Onion soup gained much popularity in the United States around the 1960’s. It was the trend du jour. The classic recipe we so love today is a variation on the Medieval sops. In fact, the word “soup” itself shares this origin as it derives from Old French “Sope,” a broth or bullion in which a piece of bread or toast was soaked. This was consumed using that piece of bread to sop up the liquid. No spoon. This type of meal was typically served later in the day as part of a light meal. The heavier meals were consumed mid-day. And so, we now refer to our end-of-day meal as “Supper.”
We found one of the earliest recorded recipes for Onion Soup on The Food Timeline. It’s author was French cook Francois Pierre La Varenne, 1651.

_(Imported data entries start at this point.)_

(* ===== verification/SearchProps.v ===== *)
(** The search of the systems: what reading an index finds, that a search in well-formed indices
    does not panic whatever commands fail, and what its answers are. *)
From stdpp Require Import base gmap list strings.
From Stdlib Require Import ZArith QArith_base Ascii.
From S2P Require Import Prelude Go GoTime GoText Links Response Redis World ConnPool DBSpec.
From S2P Require Import RedisIndex Index Search IndexProps Frame Links ResponseProps.
Open Scope string_scope.

(** ** Texts *)

Lemma Split_length s sep : Contains s sep = true -> sep <> "" -> (2 <= length (Split s sep))%nat.
Proof.
  intros Hc Hsep. unfold Split. induction s as [|c s IH].
  - destruct sep; [done|]. by cbn in Hc.
  - rewrite split_go_cons. destruct (HasPrefix (String c s) sep) eqn:Ep.
    + cbn [length]. pose proof (split_go_nonempty (String.length sep - 1) s sep) as Hn.
      destruct (split_go (String.length sep - 1) s sep); [done|]. cbn. lia.
    + cbn [Contains] in Hc. rewrite Ep in Hc. specialize (IH Hc).
      destruct (split_go 0 s sep) as [|h t]; cbn in *; lia.
Qed.

(** Every percent sign is followed by two characters. *)
Definition complete_escapes (q : string) : bool := forallb (fun j => 2 <=? String.length j)%nat (tail (Split q "%")).
Lemma percent_parts_panics l : percent_parts l = Panic <-> forallb (fun j => 2 <=? String.length j)%nat l = false.
Proof.
  induction l as [|j l IH]; [done|]. cbn [percent_parts forallb]. unfold slice_to, slice_from.
  destruct (2 <=? String.length j)%nat; [|done]. cbn [obind andb]. rewrite <- IH. by destruct (percent_parts l).
Qed.

(** The part of an entry behind the first separator, the identifier of a system. *)
Definition id_of (m : string) : string := default "" (Split m "::" !! 1%nat).
Definition entry (m : string) : Prop := is_Some (Split m "::" !! 1%nat).
Lemma second_parts_ok l : Forall entry l -> second_parts l = Ok (id_of <$> l).
Proof.
  induction 1 as [|m l [id Hm] _ IH]; [done|]. cbn [second_parts]. unfold GoTime.index. rewrite Hm. cbn [obind].
  rewrite IH. cbn [obind]. rewrite fmap_cons. do 2 f_equal. unfold id_of. by rewrite Hm.
Qed.
Lemma Contains_app a b sub : Contains (a +:+ sub +:+ b) sub = true.
Proof.
  induction a as [|c a IH].
  - change ("" +:+ sub +:+ b) with (sub +:+ b). pose proof (HasPrefix_app sub b) as Hp. destruct (sub +:+ b); cbn [Contains]; by rewrite Hp.
  - change (String c a +:+ sub +:+ b) with (String c (a +:+ sub +:+ b)). cbn [Contains]. by rewrite IH, orb_true_r.
Qed.
Lemma separated v u : entry (v +:+ "::" +:+ u).
Proof. apply lookup_lt_is_Some_2, Split_length; [apply Contains_app|done]. Qed.
(** The entries of a form have a value and an identifier. *)
Lemma form_entry_entry v uuid s m : form_entry v uuid = inr (s, m) -> entry m.
Proof.
  intros E. apply (f_equal (fun r => match r with inr e => entry e.2 | inl _ => True end)) in E.
  destruct v; cbn beta iota delta [form_entry snd] in E; rewrite <- E; first [apply separated|exact I].
Qed.
Lemma entry_not_zero m : entry m -> m <> "0".
Proof. intros [id Hm] ->. by cbn in Hm. Qed.
Lemma wp_GetTasks req s : sound s -> wp (GetTasks ts req) (get_post s req) s.
Proof.
  intros Hs. unfold GetTasks. apply wp_bind, wp_header; [done|]. intros now s1 Hst1. wp_go.
  eapply wp_mono; [eapply wp_authorizeTask, stays_sound, Hst1|]. intros o s2 [Hst2 Ho].
  assert (H2 : stays s s2) by (by eapply stays_trans).
  destruct o as [[rsp|t]|]; [| |done]; wp_go.
  { split; [done|by left]. }
  destruct Ho as [Ht Ha]. rewrite (stays_task _ _ _ Hst1) in Ht. apply (access_stays _ _ _ _ Hst1) in Ha.
  cbn [set_header rsp_Header]. wp_go.
  destruct (messageList (items (t_Messages t))) as [ms|] eqn:Em; cbn [wp_cont].
  2: { split; [done|]. exists t. split; [done|]. by apply messageList_panics. }
  change (CreateGenericResponse (taskHeader t) Success)
    with (Ok (with_message {| OdataType := OdataType (taskHeader t); OdataID := OdataID (taskHeader t);
      OdataContext := OdataContext (taskHeader t); Description := ""; ID := t_ID t; Name := t_Name t; Message := "";
      MessageID := Success; MessageArgs := []; NumberOfArgs := 0; Severity := "OK"; Resolution := "" |}
      "Successfully Completed Request")). wp_go.
  assert (Hlink : forall l : string, (if String.eqb (t_ParentID t) "" && negb (Nat.eqb (length (items (t_ChildTaskIDs t))) 0)
            then Some l else None) <> None <-> t_ParentID t = "" /\ items (t_ChildTaskIDs t) <> []).
  { intros l. destruct (String.eqb_spec (t_ParentID t) "") as [E|E]; cbn [andb]; [|by split; [|intros []]].
    rewrite E. destruct (items (t_ChildTaskIDs t)); cbn; naive_solver. }
  destruct (ended (t_TaskState t)) eqn:Een; wp_go; (split; [done|right]); eexists t, ms, _, _;
    (split; [done|]); (split; [done|]); (split; [reflexivity|]); (split; [by rewrite Een|]); (split; [apply Hlink|]).
  - by rewrite Een.
  - intros _. eexists. split; [reflexivity|]. cbn. by simplify_map_eq.
Qed.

“Potage of onion. Cut your onions into very thin slices, fry them with butter, and after they are fried put them into a pot with water or with pease broth. After they are well sod, put in it a crust of bread and let it boile a very little; you may put some capers in it. Dry your bread then stove it; take up, and serve with one drop of vinegar.”
But where’s the cheese? The following historical account may or may not be accurate, but every good dish worthy of veneration deserves a spectacular origin story. French Onion Soup certainly fits the requirements. So, we now turn to 19th century France, in the kitchen of the hotel La Pomme d’Or. The chef was none other than Nicolas Appert, the inventor of food canning.
It is said that Stanislas, Duke of Lorraine and former king of Poland, stopped in for the night. Chef Appert served Onion Soup that night, which may have been topped with a sumptuous cheese garnish. Upon finishing his supper in his chambers, the Duke was so impressed that he rushed to the kitchen to demand the recipe, which he then shared with family and acquaintances throughout France. The tale is verified, at least in part, by way of Appert’s 1831 cookbook where he honors the Duke and former Monarch by naming the dish, “Soupe à la Stanislas.”
Some believe that the modern-day recipe, characterized by the warm and inviting cheese garnish, was conceived a century prior to the Duke’s chance encounter with the dish, but the stories and sources are not easily verifiable. Of course, the Greeks and Romans were already consuming broths with onion and breads 8000 years prior to this incident.
Onions were among the most common and easiest vegetables to cultivate, and from ancient times to today, many have assigned powers to onions and onion soup well beyond their remarkable nutritional value. The French thought onion soup was the ideal cure for hangovers. Do not try this at home but do enjoy a good French Onion Soup on occasion, especially during the winter months if you live in the Northern Hemisphere. It has true restorative powers. It may even be as comforting as a loving embrace.